- **TASK TO CARRY OUT**
Scan the data, and whenever a line contains "distinct", copy it.

[Records from a data source]
(** C9. The key is the A-label, a dash and the B-label.  Pairs of labels
    without a dash in the A-label never share a key, so distinct pairs
    occupy distinct entries; labels with a dash can: two different pairs
    then go under one key, and the report holds the later contact's
    record, which is not a record of the earlier pair. *)
Theorem key_separator :
  (∀ c, contact_key c = (names c).1 +:+ "-" +:+ (names c).2)
  ∧ (∀ c1 c2,
       has_dash (names c1).1 = false → has_dash (names c1).2 = false →
       has_dash (names c2).1 = false → has_dash (names c2).2 = false →
       names c1 ≠ names c2 → contact_key c1 ≠ contact_key c2)
  ∧ (∃ c1 c2, names c1 ≠ names c2 ∧ contact_key c1 = contact_key c2)
  ∧ (∀ l1 c1 l2 c2 l3 self self',
       names c1 ≠ names c2 → contact_key c1 = contact_key c2 →
       (penetration_depth (raw c2) <? tolerance self)%float = false →
       (∀ c', c' ∈ l3 →
              (penetration_depth (raw c') <? tolerance self)%float = false →
              contact_key c' ≠ contact_key c2) →
       for_each clash_contact (l1 ++ c1 :: l2 ++ c2 :: l3) self = Ok self' →
       ∃ r, dict_get (contact_key c1) (clashes self') = Some r
            ∧ reports r c2 ∧ ¬ reports r c1).
Proof.
  split; [reflexivity|]. split; [|split].
  - intros c1 c2 Ha1 _ Ha2 _ Hne Hkey. apply Hne.
    destruct (clash_key_dash_free_inj _ _ _ _ Ha1 Ha2 Hkey) as [Ha Hb].
    destruct (names c1), (names c2). simpl in *. congruence.
  - exists (Sample.touching "lvl-1" "wall" 1), (Sample.touching "lvl" "1-wall" 1).
    split; [discriminate|reflexivity].
  - intros l1 c1 l2 c2 l3 self self' Hne Hkey Hd Hlater Hrun.
    replace (l1 ++ c1 :: l2 ++ c2 :: l3) with ((l1 ++ c1 :: l2) ++ c2 :: l3) in Hrun
      by (rewrite <- app_assoc; reflexivity).
    destruct (clash_contacts_last _ _ _ _ _ Hrun Hd Hlater) as (r & Hget & Hr).
    exists r. rewrite Hkey. split; [exact Hget|]. split; [exact Hr|].
    intros (Ha1 & Hb1 & _). destruct Hr as (Ha2 & Hb2 & _). apply Hne.
    destruct (names c1), (names c2). simpl in *. congruence.
Qed.

(** ** Searching the decomposition hierarchy *)

(** A loop that only ever extends its accumulator collects what each
    iteration contributes. *)
Lemma for_each_collect {A B} (body : list B → A → result (list B)) (l : list A)
    (R : A → B → Prop) :
  (∀ x, x ∈ l → ∀ acc, ∃ out, body acc x = Ok out
                               ∧ ∀ y, y ∈ out ↔ y ∈ acc ∨ R x y) →
  ∀ acc, ∃ res, for_each body l acc = Ok res
                ∧ ∀ y, y ∈ res ↔ y ∈ acc ∨ ∃ x, x ∈ l ∧ R x y.
Proof.
  induction l as [|x l IH]; intros Hbody acc; simpl.
  - exists acc. split; [reflexivity|]. intros y. split; [auto|].
    intros [Hy|(x & Hx & _)]; [exact Hy|]. apply elem_of_nil in Hx. contradiction.
  - destruct (Hbody x (list_elem_of_here _ _) acc) as (out & -> & Hout). simpl.
    destruct (IH (λ z Hz, Hbody z (list_elem_of_further _ _ _ Hz)) out)
      as (res & -> & Hres).
    exists res. split; [reflexivity|]. intros y. rewrite Hres, Hout. split.
    + intros [[Hy|Hy]|(z & Hz & Hy)]; [auto| |].
      * right. exists x. split; [left|exact Hy].
      * right. exists z. split; [right; exact Hz|exact Hy].
    + intros [Hy|(z & [->|Hz]%elem_of_cons & Hy)]; [auto|auto|].
      right. exists z. auto.
Qed.

Lemma NoDup_within_file (f : ifc_file) (l : list nat) :
  NoDup l → (∀ x, x ∈ l → is_Some (f !! x)) → length l ≤ size f.
Proof.
  intros Hnd Hin. rewrite <- (size_dom f), <- (size_list_to_set (C:=gset nat) l Hnd).
  apply subseteq_size. intros x Hx%elem_of_list_to_set.
  apply elem_of_dom, Hin, Hx.
Qed.

Section Decomposition.
Context `{Collaborators}.
Implicit Types (f : ifc_file) (cls : string).

Lemma decomposes_first_step f x y :
  tc (decomposes f) x y →
  ∃ z, decomposes f x z ∧ (y = z ∨ tc (decomposes f) z y).
Proof.
  intros Htc. destruct Htc as [x y Hxy|x z y Hxz Hzy]; [exists y|exists z]; auto.
Qed.

(** The search run with [depth] frames from [element], whose ancestors on
    the call stack are [stack]: with more frames left than the file has
    entities beyond the stack, it returns, and it returns the matching
    descendants. *)
Lemma find_decomposed_ifc_class_stack f cls :
  well_typed f → acyclic f →
  ∀ depth element stack,
    (∃ c g n p rels, f !! element = Some (IfcRoot c g n p rels)) →
    NoDup (element :: stack) →
    (∀ z, z ∈ stack → is_Some (f !! z) ∧ tc (decomposes f) z element) →
    size f < depth + length (element :: stack) →
    ∃ results, find_decomposed_ifc_class depth f element cls = Ok results
               ∧ ∀ y, y ∈ results ↔ matching_descendant f cls element y.
Proof.
  intros Hwt Hacyc. induction depth as [|depth IH];
    intros element stack (c & g & n & p & rels & Hel) Hnd Hstack Hsize.
  - exfalso.
    assert (length (element :: stack) ≤ size f); [|lia].
    apply NoDup_within_file; [exact Hnd|].
    intros z [->|Hz]%elem_of_cons; [eauto|apply Hstack, Hz].
  - simpl. rewrite Hel. simpl.
    destruct (decide (rels = [])) as [->|Hrels].
    + rewrite bool_decide_eq_true_2 by reflexivity. exists []. split; [reflexivity|].
      intros y. split; [intros Hy; apply elem_of_nil in Hy; contradiction|].
      intros [Htc _]. apply decomposes_first_step in Htc as (z & Hz & _).
      destruct Hz as (? & ? & ? & ? & rels' & rel & parts & Hel' & Hrel & _).
      rewrite Hel in Hel'. injection Hel' as <- <- <- <- <-.
      apply elem_of_nil in Hrel. contradiction.
    + rewrite bool_decide_eq_false_2 by exact Hrels.
      set (Rp := λ part y, (y = part ∧ ∃ e, f !! part = Some e ∧ is_a e cls = true)
                           ∨ matching_descendant f cls part y).
      set (Rr := λ rel y, ∃ parts, f !! rel = Some (IfcRelAggregates parts)
                                   ∧ ∃ part, part ∈ parts ∧ Rp part y).
      match goal with
      | |- ∃ results, for_each ?body rels [] = Ok results ∧ _ =>
          destruct (for_each_collect body rels Rr) with (acc := @nil nat)
            as (res & Hres & Hmem)
      end.
      { intros rel Hrel acc.
        destruct (Hwt _ _ _ _ _ _ Hel rel Hrel) as (parts & Hparts & Hroots).
        simpl. rewrite Hparts. simpl.
        match goal with
        | |- ∃ out, for_each ?body parts acc = Ok out ∧ _ =>
            destruct (for_each_collect body parts Rp) with (acc := acc)
              as (out & Hout & Hmem)
        end.
        { intros part Hpart acc'.
          destruct (Hroots part Hpart) as (c' & g' & n' & p' & rels' & Hp).
          assert (Hstep : decomposes f element part).
          { exists c, g, n, p, rels, rel, parts. auto. }
          destruct (IH part (element :: stack)) as (sub & Hsub & Hsubmem).
          - eauto 10.
          - apply NoDup_cons. split; [|exact Hnd].
            intros [->|Hz]%elem_of_cons.
            + apply (Hacyc element). apply tc_once, Hstep.
            + apply (Hacyc part). eapply tc_r; [apply Hstack, Hz|exact Hstep].
          - intros z [->|Hz]%elem_of_cons.
            + split; [eauto|apply tc_once, Hstep].
            + split; [apply Hstack, Hz|].
              eapply tc_r; [apply Hstack, Hz|exact Hstep].
          - simpl in *. lia.
          - simpl. rewrite Hp. simpl. rewrite Hsub. simpl.
            eexists. split; [reflexivity|]. intros y.
            rewrite elem_of_app, Hsubmem. unfold Rp.
            destruct (is_a (IfcRoot c' g' n' p' rels') cls) eqn:Hisa.
            + rewrite elem_of_app, list_elem_of_singleton. split.
              * intros [[Hy| ->]|Hy]; [auto| |auto].
                right. left. split; [reflexivity|]. eauto.
              * intros [Hy|[[-> _]|Hy]]; auto.
            + split; [intros [Hy|Hy]; auto|].
              intros [Hy|[[-> (e & He & Hisa')]|Hy]]; [auto| |auto].
              rewrite Hp in He. injection He as <-. congruence. }
        exists out. split; [exact Hout|]. intros y. rewrite Hmem.
        unfold Rr. split.
        - intros [Hy|Hy]; [auto|]. right. exists parts. auto.
        - intros [Hy|(parts' & Hparts' & Hy)]; [auto|].
          rewrite Hparts in Hparts'. injection Hparts' as <-. auto. }
      exists res. split; [exact Hres|]. intros y. rewrite Hmem.
      unfold matching_descendant. split.
      * intros [Hy|(rel & Hrel & parts & Hparts & part & Hpart & Hy)];
          [apply elem_of_nil in Hy; contradiction|].
        assert (Hstep : decomposes f element part).
        { exists c, g, n, p, rels, rel, parts. auto. }
        destruct Hy as [[-> He]|[Htc He]].
        -- split; [apply tc_once, Hstep|exact He].
        -- split; [eapply tc_l; eassumption|exact He].
      * intros [Htc He]. right.
        apply decomposes_first_step in Htc as (z & Hz & Hy).
        destruct Hz as (? & ? & ? & ? & rels' & rel & parts & Hel' & Hrel & Hparts & Hpart).
        rewrite Hel in Hel'. injection Hel' as <- <- <- <- <-.
        exists rel. split; [exact Hrel|]. exists parts. split; [exact Hparts|].
        exists z. split; [exact Hpart|].
        destruct Hy as [->|Hy]; [left; auto|right; split; assumption].
Qed.

(** C6. On a file whose decomposition relation is acyclic, the search from
    an element returns, provided the interpreter leaves it at least as many
    frames as the file has entities, and what it returns is every element
    of the class below the starting element, at whatever depth, and nothing
    else. *)
Theorem find_decomposed_ifc_class_complete f cls (depth project : nat) :
  well_typed f → acyclic f →
  (∃ c g n p rels, f !! project = Some (IfcRoot c g n p rels)) →
  size f ≤ depth →
  ∃ results, find_decomposed_ifc_class depth f project cls = Ok results
             ∧ ∀ y, y ∈ results ↔ matching_descendant f cls project y.
Proof.
  intros Hwt Hacyc Hproject Hdepth.
  apply (find_decomposed_ifc_class_stack f cls Hwt Hacyc depth project []).
  - exact Hproject.
  - apply NoDup_singleton.
  - intros z Hz. apply elem_of_nil in Hz. contradiction.
  - simpl. lia.
Qed.

End Decomposition.

(** ** Placement normalisation *)

Lemma Ok_bind {A B} (k : A → result B) (x : A) : Ok x ≫= k = k x.
Proof. reflexivity. Qed.

Lemma result_bind_ext {A B} (k1 k2 : A → result B) (r : result A) :
  (∀ x, k1 x = k2 x) → r ≫= k1 = r ≫= k2.
Proof. intros Hk. destruct r; simpl; [apply Hk|reflexivity]. Qed.

Lemma for_each_ext {A S} (body1 body2 : S → A → result S) (l : list A) (s : S) :
  (∀ s x, body1 s x = body2 s x) → for_each body1 l s = for_each body2 l s.
Proof.
  intros Hbody. revert s. induction l as [|x l IH]; intros s; simpl; [reflexivity|].
  rewrite Hbody. apply result_bind_ext, IH.
Qed.

Lemma similar_lookup (f g : ifc_file) (i : nat) :
  similar f g → skeleton <$> f !! i = skeleton <$> g !! i.
Proof. intros Hsim. rewrite <- !lookup_fmap, Hsim. reflexivity. Qed.

Lemma similar_refl (f : ifc_file) : similar f f.
Proof. reflexivity. Qed.

Lemma skeleton_getters (e e' : entity) :
  skeleton e = skeleton e' →
  get_ObjectPlacement e = get_ObjectPlacement e'
  ∧ get_IsDecomposedBy e = get_IsDecomposedBy e'
  ∧ get_RelatedObjects e = get_RelatedObjects e'
  ∧ get_RelativePlacement e = get_RelativePlacement e'
  ∧ get_Location e = get_Location e'
  ∧ get_Axis e = get_Axis e'
  ∧ get_RefDirection e = get_RefDirection e'
  ∧ class_name e = class_name e'.
Proof.
  destruct e, e'; simpl; intros Heq; try discriminate;
    try (injection Heq as; subst); repeat split; reflexivity.
Qed.
(** C2, as the code has it.  With a backend that upper-cases to "TF": a
    call without the input or without the output node names raises
    [ValueError] with the world as it was; a call with a non-empty list
    of each builds the head of the command, the marker [INPUTS] and the
    input names, the marker [OUTPUTS] and the output names, then the
    model data, and issues that request. *)
Theorem modelset_tf_node_names name backend device data batch minbatch tag
    inputs outputs w :
  str_upper backend = "TF" ->
  (inputs = ONone \/ outputs = ONone ->
   modelset server name backend device data batch minbatch tag inputs outputs w
   = (Raise ValueError, w))
  /\ (forall i ins o outs,
        inputs = OList (i :: ins) -> outputs = OList (o :: outs) ->
        let args := modelset_head name backend device batch minbatch tag
                    ++ [OStr "INPUTS"] ++ (i :: ins)
                    ++ [OStr "OUTPUTS"] ++ (o :: outs) ++ [data] in
        modelset_args name backend device data batch minbatch tag inputs outputs = Ok args
        /\ sent (snd (modelset server name backend device data batch minbatch tag
                        inputs outputs w))
           = sent w ++ [args]).
Proof.
  intros Htf. split.
  - intros Hnone. apply modelset_raises. rewrite modelset_args_tf by exact Htf.
    destruct Hnone as [-> | ->]; [reflexivity|].
    unfold py_all. cbn [forallb truthy]. rewrite andb_false_r. reflexivity.
  - intros i ins o outs -> -> args.
    assert (Hargs : modelset_args name backend device data batch minbatch tag
                      (OList (i :: ins)) (OList (o :: outs)) = Ok args)
      by (rewrite modelset_args_tf by exact Htf; reflexivity).
    split; [exact Hargs | apply modelset_sends, Hargs].
Qed.
(** * Batch downloader (network_tools/batch_downloader.py)

    A shallow embedding of the [BatchDownloader] class and of the script's
    entry point, followed by the properties established about them.

    Conventions of the model.
    - Python [int] is [Z]; Python [float] (delays, cooldowns, the clock) is
      modelled by exact rationals [Q], so rounding is not represented.  The
      one conversion of an [int] to a [float] that can overflow, in the
      backoff [2 ** retry_count + random.uniform(0, 2)], is modelled with
      the exception it raises.
    - A [dict] is a [gmap], a [set] is a [gset], [bytes] is [list byte].
    - The object's mutable attributes, the file system, the clock and the
      log of externally visible actions are threaded through a state monad.
    - Everything the program cannot decide by itself (network responses,
      random draws, file-system failures) is read from a [World] oracle,
      indexed by the number of oracle consultations made so far.
    - The tasks of a batch are run one after the other, in creation order;
      a semaphore without permits ([max_workers <= 0]) is modelled by the
      way the call then ends ([BatchRaised], [BatchBlocked]).
    - The state file is a field of the state, apart from the downloaded and
      partial files.
    - Functions of the Python standard library that the code calls on
      strings ([urlparse], [unquote], [os.path.basename], [os.path.splitext],
      [str.lower]) are taken as a [PyLib] parameter. *)

From Stdlib Require Import ZArith QArith Qround Qminmax Lia Lqa Sorted.
From stdpp Require Import gmap strings pretty list.

Open Scope Z_scope.

(** ** Data *)

Abbreviation bytes := (list Byte.byte).
Abbreviation Headers := (gmap string string).

(** The attributes fixed by [BatchDownloader.__init__]. *)
Record Config := {
  output_dir : string;
  max_workers : Z;
  chunk_size : Z;
  max_retries : Z;
  headers : Headers;
  resume : bool;
  overwrite : bool;
  default_suffix : option string;
  force_suffix : bool;
  filename_map : gmap string string;
  random_delay : bool;
  min_delay : Q;
  max_delay : Q;
  continue_from_state : bool;
  use_tqdm : bool
}.

(** [self.stats]. *)
Record Stats := {
  successful : Z;
  failed : Z;
  skipped : Z;
  total_bytes : Z;
  start_time : Q;
  end_time : Q;
  completed_urls : gset string
}.

(** A tqdm progress bar: its [total] and its counter [n]. *)
Record PBar := { pb_total : Z; pb_n : Z }.

(** What [_save_state] writes to the state file. *)
Record SavedState := {
  sv_timestamp : Q;
  sv_completed_urls : gset string;
  sv_successful : Z;
  sv_failed : Z;
  sv_skipped : Z;
  sv_total_bytes : Z
}.

(** Externally visible actions, in the order they happen. *)
Inductive Event :=
| EvHead (url : string)
| EvProbeGet (url : string)
| EvStreamGet (url : string) (hdrs : Headers)
| EvSleep (seconds : Q).

Record State := {
  stats : Stats;
  domain_cooldown : gmap string (Q * Q);
  progress_bars : gmap string PBar;
  files : gmap string bytes;
  state_file : option SavedState;
  clock : Q;
  tick : nat;
  trace : list Event
}.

- **FINISHED TASK**
    without a dash in the A-label never share a key, so distinct pairs
    occupy distinct entries; labels with a dash can: two different pairs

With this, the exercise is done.